The progression of dementia typically spans years or even decades, leading the authors to propose that severe infections might accelerate a decline in cognitive function.
However, there were some limitations to the study, like a lack of initial cognitive assessments and clinical examination data before dementia diagnoses. Treatment data for infections was also missing.
Co-author Pyry N. Sipila, a public health lecturer, emphasized that the study was observational. He noted that they cannot definitively conclude a cause-and-effect relationship between severe infections and dementia. He suggested that future intervention trials might explore whether preventing infections could reduce or delay dementia onset.
He also recommended that adults keep their vaccinations up to date. While the study doesn’t prove that vaccinations can prevent dementia, he believes they may offer benefits, including potentially lowering risk.
Dr. Joel Salinas, a neurologist, highlighted that the size of the study could lend itself to broader applicability. He pointed out that while infections are often seen as signs of general health risks, the findings show that severe infections might play an independent role in dementia risk.

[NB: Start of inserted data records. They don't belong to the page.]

Lemma life_free s' h1 h2 p e :
  (h1 ++ p :: h2) ++ tab_frames G ++ leaf_frames G ++ l ≡ₚ l0 ->
  fa_free p s = (e, s') -> life l0 (s', h1 ++ h2).
Proof.
  intros Hp E. destruct (life_held _ _ _ _ _ Hp) as (Hok & Ht & Hl). destruct Hsys as (Hr & Hinv & Hd).
  destruct (fa_free_ok _ p l Hr Hok Hl) as (s'' & E' & Hr' & Hm'). rewrite E' in E.
  injection E as [= <- <-]. apply (life_intro _ _ G (p :: l)); [split_and!| | |].
  - done.
  - by apply (as_inv_outside (fa_mem s) _ G p).
  - intros r Hr0 [-> | Hrl]%elem_of_cons; [done|]. by apply (Hd r Hr0).
  - done.
  - rewrite <- Hp. solve_Permutation.
  - done.
Qed.

Lemma life_map s' h1 h2 p v flags : word v -> word flags ->
  (h1 ++ p :: h2) ++ tab_frames G ++ leaf_frames G ++ l ≡ₚ l0 ->
  paging_map_page g (Some as_) p v flags s = (Ok tt, s') -> life l0 (s', h1 ++ h2).
Proof.
  intros Hv Hf Hp E. destruct (life_held _ _ _ _ _ Hp) as (Hok & _ & _).
  pose proof (root_nonzero _ _ _ _ Hsys Hroot) as Hnz.
  assert (Hwp : word p) by (destruct (frame_phys_ok p Hok); unfold word; lia).
  pose proof (map_page_guards g s root p v flags Hnz Hwp Hv) as Hgd. cbv zeta in Hgd.
  fold as_ in Hgd. rewrite E in Hgd.
  destruct (decide (phys_ok p /\ upage v)) as [[Hpk Hup]|]; [|discriminate].
  destruct (decide (wx_ok g flags)) as [Hw|]; [|discriminate].
  destruct (map_page_run g s G l root p v flags Hsys Hroot Hpk Hup Hf Hw)
    as (r & s'' & G' & l' & E' & Hs' & Ht & Hp' & _ & Hm).
  fold as_ in E'. rewrite E' in E. injection E as [= -> ->]. destruct Hm as [Hn Hl].
  apply (life_intro _ _ G' l'); [done|by eapply lookup_weaken| |].
  - rewrite (leaf_frames_eq (set_leaf (path v) (Some (leaf_of g p flags)) G) G') by done.
    rewrite leaf_frames_insert, leaf_of_addr by done.
    assert (Hc : tab_frames G' ++ (p :: leaf_frames G) ++ l' ≡ₚ p :: leaf_frames G ++ tab_frames G' ++ l')
      by solve_Permutation.
    rewrite Hc, Hp', <- Hp. solve_Permutation.
  - rewrite Hl. apply map_Forall_insert_2; [by apply leaf_of_wx|done].
Qed.

Context (Hp : h ++ tab_frames G ++ leaf_frames G ++ l ≡ₚ l0).

Lemma life_map_fail s' p v flags e : word p -> word v -> word flags ->
  paging_map_page g (Some as_) p v flags s = (Err e, s') -> life l0 (s', h).
Proof.
  intros Hwp Hv Hf E. pose proof (root_nonzero _ _ _ _ Hsys Hroot) as Hnz.
  pose proof (map_page_guards g s root p v flags Hnz Hwp Hv) as Hgd. cbv zeta in Hgd.
  fold as_ in Hgd. rewrite E in Hgd.
  destruct (decide (phys_ok p /\ upage v)) as [[Hpk Hup]|];
    [|injection Hgd as [= _ ->]; by apply (life_intro _ _ G l)].
  destruct (decide (wx_ok g flags)) as [Hw|];
    [|injection Hgd as [= _ ->]; by apply (life_intro _ _ G l)].
  destruct (map_page_run g s G l root p v flags Hsys Hroot Hpk Hup Hf Hw)
    as (r & s'' & G' & l' & E' & Hs' & Ht & Hp' & _ & Hm).
  fold as_ in E'. rewrite E' in E. injection E as [= -> ->].
  assert (Hl : leaves G' = leaves G) by (destruct e; naive_solver).
  apply (life_intro _ _ G' l'); [done|by eapply lookup_weaken| |by rewrite Hl].
  rewrite (leaf_frames_eq G G' Hl).
  assert (Hc : tab_frames G' ++ leaf_frames G ++ l' ≡ₚ leaf_frames G ++ tab_frames G' ++ l')
    by solve_Permutation.
  rewrite Hc, Hp', <- Hp. solve_Permutation.
Qed.

Lemma map_Forall_clear ρ : map_Forall (fun _ => wx_leaf) (leaves (set_leaf ρ None G)).
Proof. apply (map_Forall_delete (fun _ => wx_leaf) (leaves G) ρ). done. Qed.

Lemma unmap_reject v : word v -> ~ upage v ->
  paging_unmap_page (Some as_) v s = (Err NinvalidArg, s) /\
  paging_unmap_free_page (Some as_) v s = (NinvalidArg, s).
Proof.
  intros Hw Hv. pose proof (root_nonzero _ _ _ _ Hsys Hroot) as Hnz.
  unfold paging_unmap_page, paging_unmap_free_page. cbn [pml4 as_]. rewrite Hnz.
  by rewrite (not_upage_guard' v Hw Hv).
Qed.

Lemma life_unmap s' v e : word v -> hw_leaf (fa_mem s) (pml4 as_) v = Some e ->
  paging_unmap_page (Some as_) v s = (Ok tt, s') -> life l0 (s', Z.land e ENTRY_ADDR_MASK :: h).
Proof.
  intros Hv Hhw E. destruct (decide (upage v)) as [Hup|Hn].
  2:{ rewrite (proj1 (unmap_reject v Hv Hn)) in E. discriminate. }
  cbn [pml4 as_] in Hhw. rewrite (hw_leaf_spec s G l root v Hsys Hroot) in Hhw
    by (destruct Hup; lia).
  pose proof (unmap_page_run s G l root v Hsys Hroot Hup) as Hrun. fold as_ in Hrun.
  rewrite Hhw, E in Hrun. destruct Hrun as (s'' & [= <-] & Hs' & _).
  apply (life_intro _ _ (set_leaf (path v) None G) l); [done|done| |apply map_Forall_clear].
  change (tab_frames (set_leaf (path v) None G)) with (tab_frames G).
  rewrite <- Hp, (leaf_frames_delete G _ _ Hhw). solve_Permutation.
Qed.

Lemma life_unmap_fail s' v e : word v ->
  paging_unmap_page (Some as_) v s = (Err e, s') -> life l0 (s', h).
Proof.
  intros Hv E. destruct (decide (upage v)) as [Hup|Hn].
  2:{ rewrite (proj1 (unmap_reject v Hv Hn)) in E. injection E as [= _ <-].
      by apply (life_intro _ _ G l). }
  pose proof (unmap_page_run s G l root v Hsys Hroot Hup) as Hrun. fold as_ in Hrun.
  rewrite E in Hrun. destruct (leaves G !! path v).
  - destruct Hrun as (s'' & [=] & _).
  - injection Hrun as [= _ ->]. by apply (life_intro _ _ G l).
Qed.

Lemma life_unmap_free s' v e : word v ->
  paging_unmap_free_page (Some as_) v s = (e, s') -> life l0 (s', h).
Proof.
  intros Hv E. destruct (decide (upage v)) as [Hup|Hn].
  2:{ rewrite (proj2 (unmap_reject v Hv Hn)) in E. injection E as [= _ <-].
      by apply (life_intro _ _ G l). }
  pose proof (unmap_free_page_run s G l root v Hsys Hroot Hup) as Hrun. fold as_ in Hrun.
  rewrite E in Hrun. destruct (leaves G !! path v) as [x|] eqn:Hl.
  - destruct (life_leaf _ _ _ _ _ Hp Hl) as (Hok & Hnt & Hnl).
    destruct (Hrun Hok Hnt Hnl) as (s'' & [= _ <-] & Hs' & _).
    apply (life_intro _ _ (set_leaf (path v) None G) (Z.land x ENTRY_ADDR_MASK :: l));
      [done|done| |apply map_Forall_clear].
    change (tab_frames (set_leaf (path v) None G)) with (tab_frames G).
    rewrite <- Hp, (leaf_frames_delete G _ _ Hl). solve_Permutation.
  - injection Hrun as [= _ ->]. by apply (life_intro _ _ G l).
Qed.

Lemma life_write v pa b : 0 <= v < USER_SPACE_END ->
  hw_translate (fa_mem s) (pml4 as_) v = Some pa ->
  life l0 (fa_set_mem (st8 (phys_to_virt pa) b (fa_mem s)) s, h).
Proof.
  intros Hv Hhw. unfold hw_translate in Hhw. cbn [pml4 as_] in Hhw.
  rewrite (hw_leaf_spec s G l root v Hsys Hroot Hv) in Hhw.
  destruct (leaves G !! path v) as [x|] eqn:Hl; [|done]. injection Hhw as [= <-].
  destruct (life_leaf _ _ _ _ _ Hp Hl) as (Hok & Hnt & Hnl).
  apply (life_intro _ _ G l); [|done|done|done].
  apply (sys_store s G l (Z.land x ENTRY_ADDR_MASK)); [done..|].
  pose proof (Z.mod_pos_bound v PAGE_SIZE ltac:(done)).
  unfold in_frame. rewrite !phys_to_virt_eq; [lia| |].
  all: unfold frame_ok in Hok; unfold PAGE_SIZE in *; lia.
Qed.
End cases.

Lemma life_step c c' : use_step c c' -> life l0 c -> life l0 c'.
Proof.
  intros Hst (G & l & Hsys & Hroot & Hp & Hwx). destruct Hst.
  - by apply (life_alloc s h G l Hsys Hroot Hwx).
  - by apply (life_free s G l Hsys Hroot Hwx s' h1 h2 p e).
  - by apply (life_map s G l Hsys Hroot Hwx s' h1 h2 p v flags).
  - by apply (life_map_fail s h G l Hsys Hroot Hwx Hp s' p v flags e).
  - by apply (life_unmap s h G l Hsys Hroot Hwx Hp s' v e).
  - by apply (life_unmap_fail s h G l Hsys Hroot Hwx Hp s' v e).
  - by apply (life_unmap_free s h G l Hsys Hroot Hwx Hp s' v e).
  - by apply (life_write s h G l Hsys Hroot Hwx Hp v pa b).
  - apply (life_intro _ _ G l); [|done|done|done].
    match goal with Hh : p ∈ h |- _ => apply list_elem_of_split in Hh as (h1 & h2 & ->) end.
    destruct (life_held _ _ _ _ _ Hp) as (Hok & Ht & Hl). by apply (sys_store s G l p).
Qed.
End step.
End life.

(** ** The properties *)

Section props.
Context {S : Type} `{FrameAllocatorLaws S}.

(** C10: [paging_map_page], on every word-sized argument, either rejects it
    with [NinvalidArg] or [Npermission] and changes nothing, or refines the
    insertion of one entry in the finite map of the address space: the page
    gets exactly the entry of the frame and the allowed flags, a page already
    mapped gives [NalreadyExists], and [NoutOfMemory] arises only when fewer
    than three frames were free.  In every case the tables and the free list
    are a rearrangement of what they were, and memory outside the tables is
    unchanged. *)
Theorem map_page_refines (g : paging_globals) (s : S) (G : space) (l : list Z) (root p v flags : Z) :
  sys s G l -> tabs G !! [] = Some root -> word p -> word v -> word flags ->
  exists r s' G' l',
    paging_map_page g (Some (mk_as (phys_to_virt root))) p v flags s = (r, s') /\
    sys s' G' l' /\ tabs G ⊆ tabs G' /\ tab_frames G' ++ l' ≡ₚ tab_frames G ++ l /\
    (forall a, (forall q, q ∈ tab_frames G' -> ~ in_frame q a) ->
       ld8 (fa_mem s') a = ld8 (fa_mem s) a) /\
    match r with
    | Ok _ => phys_ok p /\ upage v /\ wx_ok g flags /\
        leaves G !! path v = None /\ leaves G' = <[path v := leaf_of g p flags]> (leaves G)
    | Err NalreadyExists => is_Some (leaves G !! path v) /\ leaves G' = leaves G
    | Err NoutOfMemory => (length l < 3)%nat /\ l' = [] /\ leaves G' = leaves G
    | Err NinvalidArg => ~ (phys_ok p /\ upage v) /\ s' = s /\ G' = G
    | Err Npermission => ~ wx_ok g flags /\ s' = s /\ G' = G
    | Err _ => False
    end.
Proof.
  intros Hsys Hroot Hp Hv Hf.
  pose proof (map_page_guards g s root p v flags (root_nonzero _ _ _ _ Hsys Hroot) Hp Hv) as Hgd.
  cbv zeta in Hgd. destruct (decide (phys_ok p /\ upage v)) as [[Hpk Hup]|Hn].
  2:{ eexists _, s, G, l. split; [exact Hgd|]. by split_and!. }
  destruct (decide (wx_ok g flags)) as [Hw|Hw].
  2:{ eexists _, s, G, l. split; [exact Hgd|]. by split_and!. }
  destruct (map_page_run g s G l root p v flags Hsys Hroot Hpk Hup Hf Hw)
    as (r & s' & G' & l' & E & H1 & H2 & H3 & H4 & H5).
  exists r, s', G', l'. split_and!; [exact E|done..|]. destruct r as [[]|e].
  - destruct H5 as [? ?]. by split_and!.
  - destruct e; first [exact H5|destruct H5].
Qed.
(** [nx_handle_lookup] answers [Ok] exactly for the values that name an
    open slot with its current generation and hold the rights asked. *)
Theorem handle_lookup_exact (t : list (nx_handle_t F)) (h r : Z) (i : nat) :
  table_ok t -> 0 <= h < 2 ^ 64 ->
  nx_handle_lookup t h r = Ok i <->
  exists s, t !! i = Some s /\ h = make_handle (h_generation s) (Z.of_nat i) /\
    h_type s <> NX_HANDLE_FREE /\ Z.land (h_rights s) r = r.
Proof.
  intros Ht Hh. split.
  - intros Hl. destruct (lookup_ok_inv t h r i Hh Hl) as (s & ? & ? & Hf & ?). exists s.
    unfold is_free in Hf. split_and!; try done. lia.
  - intros (s & Hi & -> & Hty & Hr). rewrite (lookup_make t i s r Ht Hi).
    unfold is_free. case_if; [done|]. by rewrite Hr, Z.eqb_refl.
Qed.

(** *** Closing everything *)

Definition open_files t : list F := h_file <$> filter (fun s => (h_type s =? NX_HANDLE_FILE) = true) t.

Lemma close_all_from t v t1 t2 :
  table_ok t -> t = t1 ++ t2 -> Forall (fun s => is_free s = true) t1 ->
  let c := fold_left (fun c i =>
    match c.1 !! i with
    | None => c
    | Some slot => if is_free slot then c
                   else (nx_handle_close (make_handle (h_generation slot) (Z.of_nat i)) c).2
    end) (seq (length t1) (length t2)) (t, v) in
  Forall (fun s => is_free s = true) c.1 /\ length c.1 = length t /\
  c.2 = fold_left (fun v f => file_close f v) (open_files t2) v.
Proof.
  revert t v t1. induction t2 as [|s t2 IH]; intros t v t1 Ht -> Hf1; simpl.
  - rewrite app_nil_r in *. done.
  - rewrite lookup_app_r, Nat.sub_diag by lia. simpl.
    assert (Hi : (t1 ++ s :: t2) !! length t1 = Some s)
      by (rewrite lookup_app_r, Nat.sub_diag by lia; done).
    assert (Hs1 : forall s', t1 ++ s' :: t2 = (t1 ++ [s']) ++ t2) by (intros; by rewrite <- app_assoc).
    assert (Hl1 : forall s', Datatypes.S (length t1) = length (t1 ++ [s' : nx_handle_t F]))
      by (intros; rewrite length_app; simpl; lia).
    unfold open_files. rewrite filter_cons. destruct (is_free s) eqn:Ef.
    + rewrite (Hs1 s), (Hl1 s), decide_False by (unfold is_free in Ef; unfold NX_HANDLE_FILE, NX_HANDLE_FREE in *; lia).
      apply IH; [by rewrite <- Hs1|done|]. by rewrite Forall_app, Forall_singleton.
    + unfold nx_handle_close. rewrite (lookup_make _ (length t1) s 0 Ht Hi), Ef.
      rewrite Z.land_0_r. simpl. rewrite Hi. set (s' := zero_slot _).
      assert (Hup : <[length t1 := s']> (t1 ++ s :: t2) = t1 ++ s' :: t2)
        by (rewrite insert_app_r_alt, Nat.sub_diag by lia; done).
      assert (Ht' : table_ok (t1 ++ s' :: t2)).
      { rewrite <- Hup. apply table_ok_insert; [done|]. apply slot_ok_zero, u32_range. }
      simpl. rewrite Hup, (Hs1 s'), (Hl1 s').
      assert (Hlen : length (t1 ++ s :: t2) = length ((t1 ++ [s']) ++ t2))
        by (rewrite !length_app; simpl; lia).
      rewrite Hlen.
      destruct (h_type s =? NX_HANDLE_FILE) eqn:Et.
      * rewrite decide_True by done. simpl. apply IH; [by rewrite <- Hs1|done|].
        by rewrite Forall_app, Forall_singleton.
      * rewrite decide_False by done. apply IH; [by rewrite <- Hs1|done|].
        by rewrite Forall_app, Forall_singleton.
Qed.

Salinas further noted the need to keep this increased risk in perspective; having an infection doesn’t mean dementia is inevitable, but it should be viewed as part of a larger puzzle. Major risk factors for dementia include heart disease, hypertension, diabetes, and head injuries.
He concluded by stating that this research serves as a reminder that serious infections that require hospitalization may also factor into dementia risk, particularly in older adults. It reinforces the shift from viewing dementia as a singular disease to recognizing it as a complex interplay of various factors over time.